EXERCISE PROMPT: After locating the line with "symmetry. apply extend_cons." in the data that follows, return it and every later line exactly, up to and including the line with "if selected command t".
[[ GIVEN RECORDS open ]]
(** One iteration, by the outcome of decoding. *)
Lemma read_iteration_corrupt (i : nat) (r : raw) (s : rs.state) :
  FromString r = None →
  read_iteration FromString registry_get command i r s
  = rs.mk (rs.result s) (rs.out s ++ [Log ERROR (Failed_to_parse_submission i DecodeError)]).
Proof.
  intros Hr. unfold read_iteration, try_except, read_body. rewrite Hr. by run.
Qed.

Lemma read_iteration_decoded (i : nat) (r : raw) (e : SubmissionEntry.t) (s : rs.state) :
  FromString r = Some e →
  read_iteration FromString registry_get command i r s
  = match read_entry registry_get command i (shown command e) s with
    | (s', inl x) =>
        rs.mk (rs.result s') (rs.out s' ++ [Log ERROR (Failed_to_parse_submission i x)])
    | (s', inr _) => s'
    end.
Proof.
  intros Hr. unfold read_iteration, try_except, read_body. rewrite Hr. run.
  fold (shown command e).
  by destruct (read_entry registry_get command i (shown command e) s) as [s' [x | []]].
Qed.

(** The record of every task after one iteration. *)
Lemma read_iteration_result (i : nat) (r : raw) (s : rs.state) (t' : string) :
  dict.get (rs.result (read_iteration FromString registry_get command i r s)) t'
  = match FromString r with
    | Some e =>
        match counted_task registry_get command e with
        | Some (t, task) =>
            if decide (t' = t)
            then Some (tally e (default (new_task_result t task) (dict.get (rs.result s) t)))
            else dict.get (rs.result s) t'
        | None => dict.get (rs.result s) t'
        end
    | None => dict.get (rs.result s) t'
    end.
Proof.
  destruct (FromString r) as [e |] eqn:Hr; simpl.
  - rewrite (read_iteration_decoded _ _ e) by done.
    pose proof (read_entry_result i (shown command e) s t') as H.
    rewrite shown_counted_task in H.
    destruct (read_entry registry_get command i (shown command e) s) as [s' [x | []]];
      simpl in *; rewrite H;
      destruct (counted_task registry_get command e) as [[t task] |]; try done;
      by rewrite shown_tally.
  - by rewrite read_iteration_corrupt.
Qed.

(** The iterations that only log. *)
Lemma read_iteration_stop_filtered (i : nat) (r : raw) (e : SubmissionEntry.t)
  (s : rs.state) :
  FromString r = Some e →
  ReadSubmissionsSettings.filter_stop command = true →
  SubmissionEntry.stop e = true →
  read_iteration FromString registry_get command i r s
  = rs.mk (rs.result s) (rs.out s ++ [Log INFO (Skipping_stopped_submission i)]).
Proof.
  intros Hr Hf Hs. rewrite (read_iteration_decoded _ _ e) by done.
  unfold read_entry. rewrite shown_stop, Hf, Hs. by run.
Qed.

Lemma read_iteration_no_crashes (i : nat) (r : raw) (e : SubmissionEntry.t)
  (s : rs.state) :
  FromString r = Some e →
  SubmissionEntry.crashes e = [] →
  read_iteration FromString registry_get command i r s
  = rs.mk (rs.result s)
      (rs.out s
       ++ [if ReadSubmissionsSettings.filter_stop command && SubmissionEntry.stop e
           then Log INFO (Skipping_stopped_submission i)
           else Log ERROR (Failed_to_parse_submission i IndexError)]).
Proof.
  intros Hr Hcs. rewrite (read_iteration_decoded _ _ e) by done.
  unfold read_entry. rewrite shown_stop, (shown_crashes_nil e) by done.
  destruct (ReadSubmissionsSettings.filter_stop command && SubmissionEntry.stop e);
    by run.
Qed.

(** An entry is counted in [t] when the stop filter keeps it, its first crash
    names [t], and [t] is registered and selected. *)
Lemma counted_task_Some (e : SubmissionEntry.t) (t : string) (task : Task.t) :
  counted_task registry_get command e = Some (t, task)
  ↔ passes_stop_filter command e = true ∧ entry_task e = Some t
    ∧ registry_get t = Some task ∧ selected command t = true.
Proof.
  unfold counted_task.
  destruct (passes_stop_filter command e); [| by intuition].
  destruct (entry_task e) as [t1 |]; [| by intuition].
  destruct (registry_get t1) as [task1 |] eqn:Hreg;
    [destruct (selected command t1) eqn:Hsel |];
    (split; [intros [= <- <-] || intros [=]; by auto | intros (_ & [= <-] & ? & ?); congruence]).
Qed.

Lemma counted_task_unfiltered (e : SubmissionEntry.t) (b : bool) :
  ReadSubmissionsSettings.filter_stop command = false →
  counted_task registry_get command (SubmissionEntry.set_stop b e)
  = counted_task registry_get command e.
Proof. intros Hf. unfold counted_task, passes_stop_filter. by rewrite Hf. Qed.

Lemma entries_for_app (t : string) (xs ys : list raw) :
  entries_for FromString command t (xs ++ ys)
  = entries_for FromString command t xs ++ entries_for FromString command t ys.
Proof. unfold entries_for. by rewrite omap_app, List.filter_app. Qed.

Lemma entries_for_cons (t : string) (r : raw) (raws : list raw) :
  entries_for FromString command t (r :: raws)
  = match FromString r with
    | Some e =>
        if passes_stop_filter command e && bool_decide (entry_task e = Some t)
        then e :: entries_for FromString command t raws
        else entries_for FromString command t raws
    | None => entries_for FromString command t raws
    end.
Proof. unfold entries_for; simpl. by destruct (FromString r). Qed.

(** The record of a task after the loop: the entries read for it, summarized. *)
Lemma read_loop_result (raws : list raw) (i : nat) (s : rs.state) (t : string)
  (task : Task.t) :
  registry_get t = Some task → selected command t = true →
  dict.get (rs.result (for_enumerate (read_iteration FromString registry_get command)
                         i raws s)) t
  = extend t task (dict.get (rs.result s) t) (entries_for FromString command t raws).
Proof.
  intros Hreg Hsel. revert i s.
  induction raws as [| r raws IH]; intros i s; simpl; [done |].
  rewrite IH, read_iteration_result. unfold entries_for; simpl.
  destruct (FromString r) as [e |]; simpl; [| done].
  destruct (counted_task registry_get command e) as [[t1 task1] |] eqn:Hc.
  - apply counted_task_Some in Hc as (Hp & He & Hr1 & Hs1). rewrite Hp, He; simpl.
    case_decide as Ht.
    + subst t1. rewrite bool_decide_eq_true_2 by done.
      assert (task1 = task) as -> by congruence.
      symmetry. apply extend_cons.
    + rewrite bool_decide_eq_false_2 by congruence. done.
  - destruct (passes_stop_filter command e) eqn:Hp; simpl; [| done].
    case_bool_decide as He; [| done].
    exfalso. assert (counted_task registry_get command e = Some (t, task)) as Hc'
      by (by apply counted_task_Some).
    congruence.
Qed.

Lemma read_loop_result_hidden (raws : list raw) (i : nat) (s : rs.state) (t : string) :
  registry_get t = None ∨ selected command t = false →
  dict.get (rs.result (for_enumerate (read_iteration FromString registry_get command)
                         i raws s)) t
  = dict.get (rs.result s) t.
Proof.
  intros Hhid. revert i s.
  induction raws as [| r raws IH]; intros i s; simpl; [done |].
  rewrite IH, read_iteration_result.
  destruct (FromString r) as [e |]; [| done].
  destruct (counted_task registry_get command e) as [[t1 task1] |] eqn:Hc; [| done].
  apply counted_task_Some in Hc as (Hp & He & Hr1 & Hs1).
  case_decide; [| done]. subst. destruct Hhid; congruence.
Qed.

(** The record of every task at the end of [read_submissions]. *)
Lemma read_submissions_result (raws : list raw) (t : string) :
  dict.get (rs.result (read_submissions FromString registry_get command raws)) t
  = match registry_get t with
    | Some task =>
        if selected command t
        then extend t task None (entries_for FromString command t raws)
        else None
    | None => None
    end.
Proof.
  assert (dict.get (rs.result (read_submissions FromString registry_get command raws)) t
          = dict.get (rs.result (for_enumerate
              (read_iteration FromString registry_get command) 0 raws
              (rs.mk dict.empty [Log INFO (Found_submissions (length raws))]))) t) as ->.
  { by destruct raws. }
  destruct (registry_get t) as [task |] eqn:Hreg.
  - destruct (selected command t) eqn:Hsel.
    + by rewrite (read_loop_result _ _ _ _ task).
    + rewrite read_loop_result_hidden by auto. done.
  - rewrite read_loop_result_hidden by auto. done.
Qed.

(** A record that is not an entry read for [t] does not change the record of
    [t]. *)
Lemma read_submissions_skip (pre post : list raw) (r : raw) (t : string) :
  (∀ e, FromString r = Some e →
        passes_stop_filter command e && bool_decide (entry_task e = Some t) = false) →
  dict.get (rs.result (read_submissions FromString registry_get command
                         (pre ++ r :: post))) t
  = dict.get (rs.result (read_submissions FromString registry_get command
                           (pre ++ post))) t.
Proof.
  intros Hr. rewrite !read_submissions_result, !entries_for_app, entries_for_cons.
  destruct (FromString r) as [e |]; [| done]. by rewrite Hr.
Qed.

(** What reading one entry prints and logs, with the error of the [except]
    clause when the body raises. *)
Lemma read_entry_out (i : nat) (d : SubmissionEntry.t) (s : rs.state) :
  rs.out (read_entry registry_get command i d s).1
  ++ match (read_entry registry_get command i d s).2 with
     | inl x => [Log ERROR (Failed_to_parse_submission i x)]
     | inr _ => []
     end
  = rs.out s ++ entry_events registry_get command i d d.
Proof.
  unfold read_entry, entry_events, passes_stop_filter, entry_task, selected.
  destruct (ReadSubmissionsSettings.filter_stop command && SubmissionEntry.stop d);
    simpl; [by rewrite app_nil_r |].
  destruct (head (SubmissionEntry.crashes d)) as [c |] eqn:Hhead; run; [| done].
  destruct (registry_get (crash_task_id c)) as [task |]; simpl; [| by rewrite app_nil_r].
  destruct (str_bool _ && negb _); simpl; [by rewrite app_nil_r |].
  unfold has_passed_crash, has_passed_patch. rewrite !existsb_find.
  destruct (dict.contains (rs.result s) (crash_task_id c));
    destruct (List.find crash_passed (SubmissionEntry.crashes d)) as [pc |];
    destruct (List.find patch_passed (SubmissionEntry.patches d)) as [pp |];
    destruct (SubmissionEntry.bundles d) as [| b bs]; simpl;
    by rewrite ?app_nil_r.
Qed.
[[ GIVEN RECORDS closed ]]
COMPLETED TASK:
      symmetry. apply extend_cons.
    + rewrite bool_decide_eq_false_2 by congruence. done.
  - destruct (passes_stop_filter command e) eqn:Hp; simpl; [| done].
    case_bool_decide as He; [| done].
    exfalso. assert (counted_task registry_get command e = Some (t, task)) as Hc'
      by (by apply counted_task_Some).
    congruence.
Qed.

Lemma read_loop_result_hidden (raws : list raw) (i : nat) (s : rs.state) (t : string) :
  registry_get t = None ∨ selected command t = false →
  dict.get (rs.result (for_enumerate (read_iteration FromString registry_get command)
                         i raws s)) t
  = dict.get (rs.result s) t.
Proof.
  intros Hhid. revert i s.
  induction raws as [| r raws IH]; intros i s; simpl; [done |].
  rewrite IH, read_iteration_result.
  destruct (FromString r) as [e |]; [| done].
  destruct (counted_task registry_get command e) as [[t1 task1] |] eqn:Hc; [| done].
  apply counted_task_Some in Hc as (Hp & He & Hr1 & Hs1).
  case_decide; [| done]. subst. destruct Hhid; congruence.
Qed.

(** The record of every task at the end of [read_submissions]. *)
Lemma read_submissions_result (raws : list raw) (t : string) :
  dict.get (rs.result (read_submissions FromString registry_get command raws)) t
  = match registry_get t with
    | Some task =>
        if selected command t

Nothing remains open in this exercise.